Contact-line deposits from multiple evaporating droplets

TL;DR

This paper develops a theoretical model to predict the non-uniform contact-line deposits, or 'coffee stains', left by multiple evaporating droplets, accounting for vapor field interactions and validating predictions with experimental data.

Contribution

It extends previous work by modeling the deposit patterns from multiple interacting droplets, revealing how proximity affects deposit size and distribution.

Findings

Deposit reduction is greatest where droplets are closest.

Model predictions align well with experimental results.

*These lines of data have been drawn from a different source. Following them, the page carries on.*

(** X10: the scenario 'should show error with invalid username',
    hook included, passes exactly when the navigation goes through,
    the attempt with [invalid_user] and [wrong_password] goes through,
    the banner is seen by the 3000 ms probe and again by the wait of
    [getErrorMessage], its text is a string that contains the message
    for credentials that match no user, and the page is then at one of
    the two login URLs. *)
Theorem invalid_username_scenario_passes_iff (w : World d) :
  let nav := perform d (PageGoto "https://www.saucedemo.com/") w in
  let attempt := run d (login constructor "invalid_user" "wrong_password") (snd nav) in
  let probe := perform d (LocatorWaitFor (errorMessage constructor) Visible (Some 3000))
                       (final attempt) in
  let shown := perform d (LocatorWaitFor (errorMessage constructor) Visible None)
                       (snd probe) in
  let text := perform d (LocatorTextContent (errorMessage constructor)) (snd shown) in
  let r := run d (scenario should_show_error_with_invalid_username) w in
  result r = Fulfilled tt ↔
    fulfilled (fst nav) = true ∧
    result attempt = Fulfilled tt ∧
    fulfilled (fst probe) = true ∧
    fulfilled (fst shown) = true ∧
    (∃ s, fst text = Fulfilled (Some s) ∧
          includes s "Epic sadface: Username and password do not match any user in this service"
          = true) ∧
    (url d (snd text) = "https://www.saucedemo.com/" ∨
     url d (snd text) = "https://www.saucedemo.com/index.html").
Proof.
  cbn zeta. unfold scenario, should_show_error_with_invalid_username.
  cbn zeta. unfold mbind, Prog_bind.
  destruct member_credentials as (-> & -> & _ & _).
  rewrite run_bind, run_beforeEach. unfold then_run. cbn [result final trace].
  destruct (perform d (PageGoto _) w) as [[[]|e] w0]; cbn [fst snd result fulfilled].
  2:{ split; [discriminate|]. intros [He _]. discriminate He. }
  cbn [bind]. rewrite run_bind. unfold then_run.
  destruct (run d (login constructor _ _) w0) as [t [[]|e0] w1]; simpl.
  2:{ split; [discriminate|]. intros (_ & He & _). discriminate He. }
  unfold isErrorVisible, getErrorMessage, isOnLoginPage, toBe, toContain. simpl.
  destruct (perform d (LocatorWaitFor _ _ (Some _)) w1) as [[[]|e1] w2]; simpl.
  2:{ split; [discriminate|]. intros (_ & _ & He & _). discriminate He. }
  destruct (perform d (LocatorWaitFor _ _ None) w2) as [[[]|e2] w3]; simpl.
  2:{ split; [discriminate|]. intros (_ & _ & _ & He & _). discriminate He. }
  destruct (perform d (LocatorTextContent _) w3) as [[[s|]|e3] w4]; simpl.
  2,3: split; [discriminate|]; intros (_ & _ & _ & _ & (s' & Hs & _) & _);
       discriminate Hs.
  destruct (includes s _) eqn:Hin; simpl.
  2:{ split; [discriminate|].
      intros (_ & _ & _ & _ & (s' & [= <-] & Hs) & _). congruence. }
  destruct (String.eqb (url d w4) "https://www.saucedemo.com/") eqn:Ha; simpl.
  { apply String.eqb_eq in Ha. split; [|reflexivity]. intros _.
    repeat split; eauto. }
  destruct (String.eqb (url d w4) "https://www.saucedemo.com/index.html") eqn:Hb; simpl.
  { apply String.eqb_eq in Hb. split; [|reflexivity]. intros _.
    repeat split; eauto. }
  apply String.eqb_neq in Ha, Hb.
  split; [discriminate|]. intros (_ & _ & _ & _ & _ & [Hu|Hu]); contradiction.
Qed.
(** * The streaming client of [app/ai_engine.py]

    A shallow embedding of [DeepSeekTranslator]: the lazily created HTTP
    session, the request builder, the server-sent-event decoder inside
    [_call_deepseek_api], its error handlers, and the two translation
    directions in their streaming and buffered forms.

    Python values are modelled as follows.
    - [str] is a list of Unicode code points ([text]); [bytes] is a list of
      [Byte.byte].
    - A value produced by [json.loads] is a [pyvalue]; floats keep the exact
      decimal they were written as, which is all that truth-testing needs.
    - An async generator is the list of values it yields together with the
      way it ends (a writer/error monad, [gen]); the translator and the
      world it returns with are those left once it has run to its end.
    - Session objects live in a store indexed by location, so that the
      translator's [_session] attribute and a caller's handle alias.
    - The remote endpoint is a function from the request to what
      [aiohttp] reports for it: an exception, or a response with its
      status, the outcomes of [text()] and [json()], and the chunks that
      [content.iter_any()] delivers with the way the body ends.

    The library routines the source calls ([bytes.decode], [str.strip],
    [str.split], [json.loads]) are modelled after CPython 3.11.

    Left out: exceptions that do not derive from [Exception] (task
    cancellation, interpreter exit), the interpreter's recursion limit,
    and what [print] writes; [print] is taken to succeed. *)

From Stdlib Require Import List NArith ZArith Lia Bool.
From Stdlib Require Import Strings.String Strings.Ascii Strings.Byte.
From Stdlib Require Import Numbers.DecimalString.
From stdpp Require Import base numbers list option gmap.
Import ListNotations.

Local Open Scope N_scope.

(** ** Text and bytes *)

Definition text := list N.
Definition bytes := list byte.

Definition text_eqb (a b : text) : bool := bool_decide (a = b).

(** *** [bytes.decode('utf-8', errors=...)]

    The decoder walks the bytes as CPython's [utf8_decode] does and reports,
    for each position, either a decoded code point or a run of bytes that
    is not part of any well-formed sequence. The error handler then decides
    what a bad run becomes. *)

Inductive utf8_item : Type :=
  | UChar (c : N)
  | UBad (n : nat).

Definition is_continuation (b : N) : bool := (0x80 <=? b) && (b <? 0xC0).

Definition low6 (b : N) : N := N.land b 0x3F.

Fixpoint utf8_scan (bs : bytes) : list utf8_item :=
  match bs with
  | [] => []
  | b1 :: r1 =>
    let ch := Byte.to_N b1 in
    if ch <? 0x80 then UChar ch :: utf8_scan r1
    else if ch <? 0xC2 then UBad 1 :: utf8_scan r1
    else if ch <? 0xE0 then
      match r1 with
      | [] => [UBad 1]
      | b2 :: r2 =>
        let ch2 := Byte.to_N b2 in
        if is_continuation ch2
        then UChar (N.lor (N.shiftl (N.land ch 0x1F) 6) (low6 ch2)) :: utf8_scan r2
        else UBad 1 :: utf8_scan r1
      end
    else if ch <? 0xF0 then
      match r1 with
      | [] => [UBad 1]
      | b2 :: r2 =>
        let ch2 := Byte.to_N b2 in
        if negb (is_continuation ch2)
           || (if ch2 <? 0xA0 then ch =? 0xE0 else ch =? 0xED)
        then UBad 1 :: utf8_scan r1
        else
          match r2 with
          | [] => [UBad 2]
          | b3 :: r3 =>
            let ch3 := Byte.to_N b3 in
            if is_continuation ch3
            then UChar (N.lor (N.shiftl (N.land ch 0x0F) 12)
                          (N.lor (N.shiftl (low6 ch2) 6) (low6 ch3)))
                   :: utf8_scan r3
            else UBad 2 :: utf8_scan r2
          end
      end
    else if ch <? 0xF5 then
      match r1 with
      | [] => [UBad 1]
      | b2 :: r2 =>
        let ch2 := Byte.to_N b2 in
        if negb (is_continuation ch2)
           || (if ch2 <? 0x90 then ch =? 0xF0 else ch =? 0xF4)
        then UBad 1 :: utf8_scan r1
        else
          match r2 with
          | [] => [UBad 2]
          | b3 :: r3 =>
            let ch3 := Byte.to_N b3 in
            if negb (is_continuation ch3) then UBad 2 :: utf8_scan r2
            else
              match r3 with
              | [] => [UBad 3]
              | b4 :: r4 =>
                let ch4 := Byte.to_N b4 in
                if is_continuation ch4
                then UChar (N.lor (N.shiftl (N.land ch 0x07) 18)
                              (N.lor (N.shiftl (low6 ch2) 12)
                                 (N.lor (N.shiftl (low6 ch3) 6) (low6 ch4))))
                       :: utf8_scan r4
                else UBad 3 :: utf8_scan r3
              end
          end
      end
    else UBad 1 :: utf8_scan r1
  end.

Inductive decode_errors : Type := Strict | Ignore | Replace.

Definition REPLACEMENT_CHARACTER : N := 0xFFFD.

Definition is_bad (i : utf8_item) : bool :=
  match i with UBad _ => true | UChar _ => false end.

Definition item_chars (errors : decode_errors) (i : utf8_item) : text :=
  match i with
  | UChar c => [c]
  | UBad _ =>
    match errors with
    | Replace => [REPLACEMENT_CHARACTER]
    | _ => []
    end
  end.

(** [None] stands for [UnicodeDecodeError], which only the strict handler
    raises. *)
Definition bytes_decode (errors : decode_errors) (bs : bytes) : option text :=
  let items := utf8_scan bs in
  match errors with
  | Strict =>
    if existsb is_bad items then None
    else Some (flat_map (item_chars Strict) items)
  | _ => Some (flat_map (item_chars errors) items)
  end.
Lemma claimed_false (occ : gset nat) (r : replacement) :
  claimed occ r = false ↔ ∀ p, covers r p → p ∉ occ.
Proof.
  rewrite <- not_true_iff_false, claimed_true. split.
  - intros H p Hc Hocc. apply H. by exists p.
  - intros H (p & Hc & Hocc). by apply (H p).
Qed.

Lemma elem_of_claim_list (occ : gset nat) (l : list nat) (p : nat) :
  p ∈ foldl (fun o i => {[i]} ∪ o) occ l ↔ p ∈ occ ∨ p ∈ l.
Proof.
  revert occ. induction l as [|i l IH]; intros occ; simpl.
  - split; [by left|]. by intros [?|?%elem_of_nil].
  - rewrite IH, elem_of_union, elem_of_singleton, elem_of_cons. tauto.
Qed.

Lemma elem_of_claim (occ : gset nat) (r : replacement) (p : nat) :
  p ∈ claim occ r ↔ p ∈ occ ∨ covers r p.
Proof. unfold claim, covers. by rewrite elem_of_claim_list, elem_of_range. Qed.

(** The loop's change list and claimed set, in terms of [applied_from]. *)
Lemma changes_foldl (st : progress) (l : list replacement) :
  changes (foldl apply_one st l)
  = changes st ++ map record (applied_from (occupied st) l).
Proof.
  revert st. induction l as [|r l IH]; intros st; simpl.
  - by rewrite app_nil_r.
  - rewrite IH. unfold apply_one.
    destruct (claimed (occupied st) r); simpl; [done|].
    by rewrite <- app_assoc.
Qed.

Lemma occupied_foldl (st : progress) (l : list replacement) (p : nat) :
  p ∈ occupied (foldl apply_one st l)
  ↔ p ∈ occupied st ∨ ∃ r, r ∈ applied_from (occupied st) l ∧ covers r p.
Proof.
  revert st. induction l as [|r l IH]; intros st; simpl.
  - split; [by left|]. intros [?|(r & Hr & _)]; [done|]. by apply elem_of_nil in Hr.
  - rewrite IH. unfold apply_one.
    destruct (claimed (occupied st) r) eqn:Hc; simpl; [done|].
    rewrite elem_of_claim. split.
    + intros [[?|?]|(r' & Hr' & ?)]; [by left| |].
      * right. exists r. split; [apply list_elem_of_here|done].
      * right. exists r'. split; [by apply list_elem_of_further|done].
    + intros [?|(r' & Hr' & ?)]; [by left; left|].
      apply elem_of_cons in Hr' as [->|Hr']; [by left; right|].
      right. by exists r'.
Qed.

Lemma applied_from_sublist (occ : gset nat) (l : list replacement) :
  sublist (applied_from occ l) l.
Proof.
  revert occ. induction l as [|r l IH]; intros occ; simpl; [done|].
  destruct (claimed occ r).
  - by apply sublist_cons.
  - by apply sublist_skip.
Qed.

(** Nothing applied covers a position that was claimed at the start. *)
Lemma applied_from_fresh (occ : gset nat) (l : list replacement) r p :
  r ∈ applied_from occ l → covers r p → p ∉ occ.
Proof.
  revert occ. induction l as [|r0 l IH]; intros occ; simpl.
  - by intros ?%elem_of_nil.
  - destruct (claimed occ r0) eqn:Hc; [by apply IH|].
    intros [->|Hin]%elem_of_cons Hcov.
    + by eapply claimed_false.
    + specialize (IH _ Hin Hcov). rewrite elem_of_claim in IH. tauto.
Qed.

(** Applied replacements at different places of the list are disjoint. *)
Lemma applied_from_disjoint (occ : gset nat) (l : list replacement) i j ri rj :
  i < j →
  applied_from occ l !! i = Some ri →
  applied_from occ l !! j = Some rj →
  ¬ overlap ri rj.
Proof.
  revert occ i j. induction l as [|r0 l IH]; intros occ i j Hij; simpl.
  - by rewrite lookup_nil.
  - destruct (claimed occ r0) eqn:Hc; [by apply IH|].
    destruct i as [|i]; simpl.
    + intros [= ->]. destruct j as [|j]; [lia|]. simpl. intros Hj (p & H1 & H2).
      apply list_elem_of_lookup_2 in Hj.
      apply (applied_from_fresh _ _ _ _ Hj H2). apply elem_of_claim. by right.
    + destruct j as [|j]; [lia|]. simpl. apply IH. lia.
Qed.

(** ** The stable sort *)

Section StableSortFacts.
Context {A : Type} (before : nat → nat → bool) (key : A → nat).
Hypothesis before_asym : ∀ a b, before a b = true → before b a = false.
Hypothesis before_negtrans :
  ∀ a b c, before a b = false → before b c = false → before a c = false.

Lemma insert_by_perm (x : A) (l : list A) : insert_by before key x l ≡ₚ x :: l.
Proof.
  induction l as [|y l IH]; simpl; [done|].
  destruct (before (key y) (key x)); [|done].
  rewrite IH. apply Permutation_swap.
Qed.

Lemma sort_by_perm (l : list A) : sort_by before key l ≡ₚ l.
Proof.
  induction l as [|x l IH]; simpl; [done|].
  by rewrite insert_by_perm, IH.
Qed.

Lemma insert_by_sorted (x : A) (l : list A) :
  StronglySorted (may_precede before key) l → StronglySorted (may_precede before key) (insert_by before key x l).
Proof.
  induction 1 as [|y l Hl IH Hy]; simpl.
  - repeat constructor.
  - destruct (before (key y) (key x)) eqn:Hyx.
    + constructor; [done|].
      rewrite insert_by_perm. constructor; [|done].
      by apply before_asym.
    + constructor; [by constructor|].
      constructor; [done|].
      eapply Forall_impl; [exact Hy|]. intros z Hz.
      unfold may_precede in *. by eapply before_negtrans.
Qed.

Lemma sort_by_sorted (l : list A) : StronglySorted (may_precede before key) (sort_by before key l).
Proof.
  induction l as [|x l IH]; simpl; [constructor|].
  by apply insert_by_sorted.
Qed.

(** Stability: the items with one given key keep their order. *)
Lemma insert_by_stable (n : nat) (x : A) (l : list A) :
  filter (λ y, key y = n) (insert_by before key x l)
  = filter (λ y, key y = n) (x :: l).
Proof.
  induction l as [|y l IH]; simpl; [done|].
  destruct (before (key y) (key x)) eqn:Hyx; [|done].
  rewrite !filter_cons in *. rewrite IH.
  destruct (decide (key x = n)) as [Hx|]; [|done].
  destruct (decide (key y = n)) as [Hy|]; [|done].
  rewrite Hx, Hy in Hyx. by rewrite (before_asym _ _ Hyx) in Hyx.
Qed.

Lemma sort_by_stable (n : nat) (l : list A) :
  filter (λ y, key y = n) (sort_by before key l) = filter (λ y, key y = n) l.
Proof.
  induction l as [|x l IH]; simpl; [done|].
  rewrite insert_by_stable, !filter_cons. by rewrite IH.
Qed.

Lemma sort_by_lookup (l : list A) (i j : nat) (x y : A) :
  i < j →
  sort_by before key l !! i = Some x →
  sort_by before key l !! j = Some y →
  before (key y) (key x) = false.
Proof.
  intros Hij Hi Hj.
  pose proof (sort_by_sorted l) as Hs.
  revert i j Hij Hi Hj. induction Hs as [|z s Hs IH Hz]; intros i j Hij.
  - by rewrite lookup_nil.
  - destruct j as [|j]; [lia|]. destruct i as [|i]; simpl.
    + intros [= ->] Hj. rewrite Forall_forall in Hz.
      apply Hz. by eapply list_elem_of_lookup_2.
    + apply IH. lia.
Qed.
End StableSortFacts.

Lemma ascending_asym a b : ascending a b = true → ascending b a = false.
Proof. unfold ascending. rewrite Nat.ltb_lt, Nat.ltb_ge. lia. Qed.

Lemma ascending_negtrans a b c :
  ascending a b = false → ascending b c = false → ascending a c = false.
Proof. unfold ascending. rewrite !Nat.ltb_ge. lia. Qed.

Lemma descending_asym a b : descending a b = true → descending b a = false.
Proof. unfold descending. rewrite Nat.ltb_lt, Nat.ltb_ge. lia. Qed.

Lemma descending_negtrans a b c :
  descending a b = false → descending b c = false → descending a c = false.
Proof. unfold descending. rewrite !Nat.ltb_ge. lia. Qed.

(** ** The result of the Rewriter in terms of [pending] and [applied] *)

Lemma replace_changes (tex_text : str) (glossary : list (str * str)) :
  (replace_terms_with_gls tex_text glossary).2
  = sort_by ascending snd (map record (applied tex_text glossary)).
Proof.
  unfold replace_terms_with_gls, applied, pending. simpl.
  by rewrite changes_foldl.
Qed.

Lemma applied_pending (tex_text : str) (glossary : list (str * str)) r :
  r ∈ applied tex_text glossary → r ∈ pending tex_text glossary.
Proof. intros H. eapply elem_of_sublist; [done|apply applied_from_sublist]. Qed.

Lemma pending_collect (tex_text : str) (glossary : list (str * str)) r :
  r ∈ pending tex_text glossary ↔ r ∈ collect tex_text glossary.
Proof. unfold pending. by rewrite sort_by_perm. Qed.

(** C3: the spans of the replacements the Rewriter applies are pairwise
    disjoint: two replacements applied at different turns of the loop of
    step 4 never cover a common position of the original text. *)
Theorem applied_spans_disjoint (tex_text : str) (glossary : list (str * str)) :
  ∀ i j ri rj p,
    i ≠ j →
    applied tex_text glossary !! i = Some ri →
    applied tex_text glossary !! j = Some rj →
    ¬ (covers ri p ∧ covers rj p).
Proof.
  intros i j ri rj p Hij Hi Hj [Hpi Hpj].
  destruct (decide (i < j)) as [Hlt|Hge].
  - eapply (applied_from_disjoint _ _ i j); [done..|]. by exists p.
  - eapply (applied_from_disjoint _ _ j i); [lia|done..|]. by exists p.
Qed.

(** C8: the change list returned by the Rewriter holds the records of the
    applied replacements, in ascending order of start offset. *)
Theorem changes_sorted (tex_text : str) (glossary : list (str * str)) :
  (replace_terms_with_gls tex_text glossary).2
    ≡ₚ map record (applied tex_text glossary)
  ∧ ∀ i j a b,
      i < j →
      (replace_terms_with_gls tex_text glossary).2 !! i = Some a →
      (replace_terms_with_gls tex_text glossary).2 !! j = Some b →
      a.2 ≤ b.2.
Proof.
  rewrite replace_changes. split.
  - apply sort_by_perm.
  - intros i j a b Hij Hi Hj.
    pose proof (sort_by_lookup ascending snd ascending_asym ascending_negtrans
                  _ i j a b Hij Hi Hj) as H.
    unfold ascending in H. by apply Nat.ltb_ge in H.
Qed.

Lemma applied_spans_disjoint_witness :
  applied chain_text chain_glossary
  = [Replacement 4 7 (gls_ref (chars "k3")) (chars "c d");
     Replacement 0 3 (gls_ref (chars "k1")) (chars "a b")]
  ∧ ¬ (covers (Replacement 4 7 (gls_ref (chars "k3")) (chars "c d")) 2
       ∧ covers (Replacement 0 3 (gls_ref (chars "k1")) (chars "a b")) 2).
Proof.
  split; [vm_compute; reflexivity|].
  apply (applied_spans_disjoint chain_text chain_glossary 0 1).
  - lia.
  - vm_compute. reflexivity.
  - vm_compute. reflexivity.
Defined.

Lemma changes_sorted_witness :
  (replace_terms_with_gls chain_text chain_glossary).2
  = [(chars "a b", 0); (chars "c d", 4)]
  ∧ (chars "a b", 0).2 ≤ (chars "c d", 4).2.
Proof.
  split; [vm_compute; reflexivity|].
  apply (proj2 (changes_sorted chain_text chain_glossary) 0 1
           (chars "a b", 0) (chars "c d", 4)).
  - lia.
  - vm_compute. reflexivity.
  - vm_compute. reflexivity.
Defined.

(** ** The scenario and the two corner cases of the extractor *)

(** C2: on the scenario of the specification the code finds no candidate
    at all: [\bC\+\+\b] needs a word character right after the last
    plus sign.  The text comes back unchanged with an empty change list,
    where the claim expects one replacement. *)
Theorem scenario_no_replacement :
  finditer (term_pattern (chars "C++")) scenario_text = []
  ∧ replace_terms_with_gls scenario_text scenario_glossary = (scenario_text, []).
Proof. split; vm_compute; reflexivity. Qed.

(** C9: for a key written [{ cpp }] the extractor's mapping holds the
    trimmed key [cpp], step 1 records the definition span under the
    untrimmed key, the lookup of [cpp] finds nothing, and the display
    name is replaced inside the entry's own definition. *)
Theorem padded_key_not_protected :
  extract_glossary_terms padded_key_text = [(chars "cpp", chars "cat")]
  ∧ glossary_defs padded_key_text !! chars " cpp " = Some (0, 36)
  ∧ glossary_defs padded_key_text !! chars "cpp" = None
  ∧ replace_terms_with_gls padded_key_text (extract_glossary_terms padded_key_text)
    = (chars "\newglossaryentry{ cpp }{name={\gls{cpp}}}", [(chars "cat", 31)]).
Proof. repeat split; vm_compute; reflexivity. Qed.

Shielding effects vary with droplet arrangements.

Abstract

Building on the recent theoretical work of Wray, Duffy and Wilson [J. Fluid Mech. 884, A45 (2020)] concerning the competitive diffusion-limited evaporation of multiple thin sessile droplets in proximity to each other, we obtain theoretical predictions for the spatially non-uniform densities of the contact-line deposits (often referred to as "coffee stains" or "ring stains") left on the substrate after such droplets containing suspended solid particles have completely evaporated. Neighbouring droplets interact via their vapour fields, which results in a spatially non-uniform "shielding" effect. We give predictions for the deposits from a pair of identical droplets, which show that the deposit is reduced the most where the droplets are closest together, and demonstrate excellent quantitative agreement with experimental results of Pradhan and Panigrahi [Coll. Surf. A 482, 562-567 (2015)]. We also give corresponding predictions for a triplet of identical droplets arranged in an equilateral triangle, which show that the effect of shielding on the deposit is more subtle in this case.